Top of SUPPLIED MATERIAL
(** * pgp-mfa: the challenge lifecycle of [main.go]

    A shallow embedding of the [challenge] command of pgp-mfa: length
    validation, secret generation over the challenge alphabet, delegation to
    the OpenPGP provider, the expiry instant and the verification loop.

    Go values are represented as follows.
    - [byte] is [ascii] (eight bits); a [[]byte] and the bytes of a Go
      [string] read from standard input are [list byte];
    - string literals, command-line arguments and messages are [string];
    - [int] is [Z] (the 64-bit range is written out where it matters);
    - a [time.Time] is a [Z], an instant counted in nanoseconds, and a
      [time.Duration] is a [Z] number of nanoseconds;
    - an [error] is a value of the inductive [error];
    - effects (standard input, the clock, the random source, the key
      repository, the OpenPGP provider, the file system, standard output) are
      threaded through the monad [M], which also records every effect in a
      trace. *)

From Stdlib Require Import ZArith NArith List String Ascii Bool Lia.
From Stdlib Require Import Permutation.
From Stdlib Require Import DecimalString.
Import ListNotations.

Local Open Scope Z_scope.

(** ** Bytes, errors and outcomes *)

Definition byte : Type := ascii.
Lemma entries_length (row : Z) (stage : nat -> value) (idx : list nat) :
  length (flat_map (entry row stage) idx) = (3 * length idx)%nat.
Proof. induction idx as [|i idx IH]; simpl; [|rewrite IH]; lia. Qed.

End Sustain.

(** ** identity and trueReverse *)

Lemma identity_valueOut (valueList : array) (st : state) :
  valueOut (identity valueList st) = valueList.
Proof. unfold identity. simpl. apply copy_loop. Qed.

Lemma trueReverse_valueOut (valueList : array) (st : state) :
  valueOut (trueReverse valueList st) = rev valueList.
Proof. unfold trueReverse. simpl. apply reverse_loop. Qed.

(** The sustain loop of [trueReverse] runs [i] downwards and reads and tags
    position [length - i - 1]: the entries come out in stored order. *)
Lemma trueReverse_sustainOut (valueList : array) (st : state) :
  sustainOut (trueReverse valueList st)
  = flat_map
      (entry (matrixRow st)
         (fun j => envelopeInverseMap (aget (sustainList st) j)))
      (seq 0 (length (sustainList st))).
Proof.
  unfold trueReverse, for_down, push3. simpl.
  set (n := length (sustainList st)).
  set (e := entry (matrixRow st)
              (fun j => envelopeInverseMap (aget (sustainList st) j))).
  rewrite (push_loop_flat (fun i => e (n - i - 1)%nat)). simpl.
  rewrite <- (mirror_indices n) at 2.
  rewrite flat_map_concat_map, flat_map_concat_map, map_map. reflexivity.
Qed.

Lemma trueReverse_stages (valueList : array) (st : state) :
  stages (sustainOut (trueReverse valueList st))
  = map envelopeInverseMap (sustainList st).
Proof.
  rewrite trueReverse_sustainOut, stages_entries.
  rewrite <- (map_map (aget (sustainList st)) envelopeInverseMap).
  rewrite tabulate_aget. reflexivity.
Qed.

(** ** inverse *)

Section Inverse.

(** A loop that pushes one element per round: every element is the value
    the body computed from the elements before it. *)
Lemma push_loop (g : array -> nat -> value) (lo : nat) (a0 : array) (n : nat) :
  let r := fold_left (fun ul i => push ul (g ul i)) (seq lo n) a0 in
  length r = (length a0 + n)%nat /\
  firstn (length a0) r = a0 /\
  forall j, (j < n)%nat ->
    aget r (length a0 + j) = g (firstn (length a0 + j) r) (lo + j)%nat.
Proof.
  induction n as [|n IH]; cbv zeta.
  - simpl. repeat split; [lia|apply firstn_all|intros; lia].
  - cbv zeta in IH. rewrite seq_S, fold_left_app. simpl fold_left.
    set (r := fold_left (fun ul i => push ul (g ul i)) (seq lo n) a0) in *.
    destruct IH as (Hlen & Hpre & Hnth). unfold push.
    split; [rewrite length_app; simpl; lia|].
    split.
    + rewrite firstn_app.
      replace (length a0 - length r)%nat with O by lia.
      simpl. rewrite app_nil_r. assumption.
    + intros j Hj. unfold aget in *.
      destruct (Nat.eq_dec j n) as [->|Hne].
      * rewrite <- Hlen.
        rewrite app_nth2, Nat.sub_diag by lia. simpl.
        rewrite firstn_app, Nat.sub_diag, firstn_all. simpl.
        rewrite app_nil_r. reflexivity.
      * rewrite app_nth1 by lia.
        rewrite firstn_app.
        replace (length a0 + j - length r)%nat with O by lia.
        simpl. rewrite app_nil_r. apply Hnth. lia.
Qed.

Lemma aget_firstn (a : array) (k i : nat) :
  (i < k)%nat -> aget (firstn k a) i = aget a i.
Proof.
  intros H. unfold aget.
  rewrite <- (firstn_skipn k a) at 2.
  destruct (Nat.lt_ge_cases i (length (firstn k a))) as [Hlt|Hge].
  - rewrite app_nth1 by assumption. reflexivity.
  - rewrite length_firstn in Hge.
    assert (Hk : (length a <= i)%nat) by lia.
    rewrite firstn_all2 by lia. rewrite skipn_all2 by lia.
    rewrite app_nil_r. reflexivity.
Qed.

Lemma inverse_updated_push (range : Z) (valueList dl : array) :
  inverse_updated range valueList dl
  = fold_left (fun ul i => push ul (updated_at range valueList dl ul i))
      (seq 1 (length dl - 1)) [aget valueList 0].
Proof.
  unfold inverse_updated, for_up. apply fold_left_ext_in.
  intros ul i _. unfold updated_at.
  destruct (js_eq_num (aget valueList i) (-1)); reflexivity.
Qed.

Lemma inverse_updated_length (range : Z) (valueList dl : array) :
  length (inverse_updated range valueList dl) = S (length dl - 1).
Proof.
  rewrite inverse_updated_push.
  destruct (push_loop (updated_at range valueList dl) 1
              [aget valueList 0] (length dl - 1)) as (Hlen & _).
  exact Hlen.
Qed.

Lemma inverse_updated_first (range : Z) (valueList dl : array) :
  aget (inverse_updated range valueList dl) 0 = aget valueList 0.
Proof.
  rewrite inverse_updated_push.
  destruct (push_loop (updated_at range valueList dl) 1
              [aget valueList 0] (length dl - 1)) as (_ & Hpre & _).
  simpl length in Hpre.
  set (r := fold_left _ _ _) in *.
  destruct r as [|x r]; simpl in Hpre; [discriminate|].
  injection Hpre as ->. reflexivity.
Qed.

(** Every later element of [updatedList] is computed from the element of
    [updatedList] before it and the distance at its own index. *)
Lemma inverse_updated_at (range : Z) (valueList dl : array) (i : nat) :
  (S i < length dl)%nat ->
  let ul := inverse_updated range valueList dl in
  aget ul (S i) =
    if js_eq_num (aget valueList (S i)) (-1) then Num (-1)
    else js_rem (js_add (aget ul i) (aget dl (S i))) (Num range).
Proof.
  intros Hi. simpl. rewrite inverse_updated_push.
  destruct (push_loop (updated_at range valueList dl) 1
              [aget valueList 0] (length dl - 1)) as (_ & _ & Hnth).
  set (r := fold_left _ _ _) in *.
  specialize (Hnth i ltac:(lia)). simpl length in Hnth.
  change (1 + i)%nat with (S i) in Hnth. rewrite Hnth.
  unfold updated_at.
  replace (S i - 1)%nat with i by lia.
  rewrite aget_firstn by lia. reflexivity.
Qed.

Lemma distances_fold (l : array) :
  forall (dl : array) (prev : value),
    fst (fold_left
           (fun '(dl, prev) curr =>
              if js_eq_num curr (-1) then (push dl (Num 0), prev)
              else (push dl (js_sub prev curr), curr))
           l (dl, prev))
    = dl ++ distances prev l.
Proof.
  induction l as [|curr l IH]; intros dl prev; simpl.
  - rewrite app_nil_r. reflexivity.
  - destruct (js_eq_num curr (-1)); rewrite IH; unfold push;
      rewrite <- app_assoc; reflexivity.
Qed.

Lemma inverse_distances_cons (v : value) (l : array) :
  fst (inverse_distances (v :: l)) = Num 0 :: distances v l.
Proof.
  unfold inverse_distances, for_up.
  simpl length. rewrite Nat.sub_succ, Nat.sub_0_r.
  rewrite <- seq_shift, fold_left_over_map.
  change (Num 0 :: distances v l) with ([Num 0] ++ distances v l).
  rewrite <- (distances_fold l [Num 0] v). f_equal.
  rewrite <- (fold_seq_nth _ Undefined l).
  apply fold_left_ext_in. intros [dl prev] i _. reflexivity.
Qed.

Lemma distances_length (l : array) :
  forall prev, length (distances prev l) = length l.
Proof.
  induction l as [|c l IH]; intros prev; simpl; [reflexivity|].
  destruct (js_eq_num c (-1)); simpl; rewrite IH; reflexivity.
Qed.

Lemma inverse_distances_length (valueList : array) :
  length (fst (inverse_distances valueList)) = S (length valueList - 1).
Proof.
  destruct valueList as [|v l]; [reflexivity|].
  rewrite inverse_distances_cons. simpl.
  rewrite distances_length. lia.
Qed.

(** [valueOut] is a copy of [updatedList], also when the value list is
    empty and the copy loop grows the empty [valueOut] by one hole. *)
Lemma inverse_valueOut (valueList : array) (st : state) :
  valueOut (snd (inverse valueList st)) = fst (inverse valueList st).
Proof.
  unfold inverse. simpl.
  destruct valueList as [|v l]; [reflexivity|].
  set (ul := inverse_updated _ _ _).
  assert (Hlen : length ul = length (v :: l)).
  { unfold ul. rewrite inverse_updated_length, inverse_distances_length.
    simpl. lia. }
  rewrite <- Hlen. apply copy_loop.
Qed.

End Inverse.

(** ** noteReverse *)

Section NoteReverse.

Lemma fill_rests (r : Z) (n : nat) :
  for_up 0 (length (new_Array n)) (fun vo i => aset vo i (Num r)) (new_Array n)
  = repeat (Num r) n.
Proof.
  unfold for_up, new_Array at 1. rewrite repeat_length, Nat.sub_0_r.
  rewrite fill_tabulate with (f := fun _ => Num r).
  - rewrite map_const, length_seq. reflexivity.
  - intros i. rewrite in_seq. lia.
Qed.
Bottom of SUPPLIED MATERIAL
■ WHAT YOU HAVE TO DO ■
Repeat the entries above verbatim, but only from the line that has "the OpenPGP provider, the expiry" down to the line that has "From Stdlib Require Import ZArith", inclusive.

■ RESPONSE TO THE EXERCISE ■
    the OpenPGP provider, the expiry instant and the verification loop.

    Go values are represented as follows.
    - [byte] is [ascii] (eight bits); a [[]byte] and the bytes of a Go
      [string] read from standard input are [list byte];
    - string literals, command-line arguments and messages are [string];
    - [int] is [Z] (the 64-bit range is written out where it matters);
    - a [time.Time] is a [Z], an instant counted in nanoseconds, and a
      [time.Duration] is a [Z] number of nanoseconds;
    - an [error] is a value of the inductive [error];
    - effects (standard input, the clock, the random source, the key
      repository, the OpenPGP provider, the file system, standard output) are
      threaded through the monad [M], which also records every effect in a
      trace. *)

From Stdlib Require Import ZArith NArith List String Ascii Bool Lia.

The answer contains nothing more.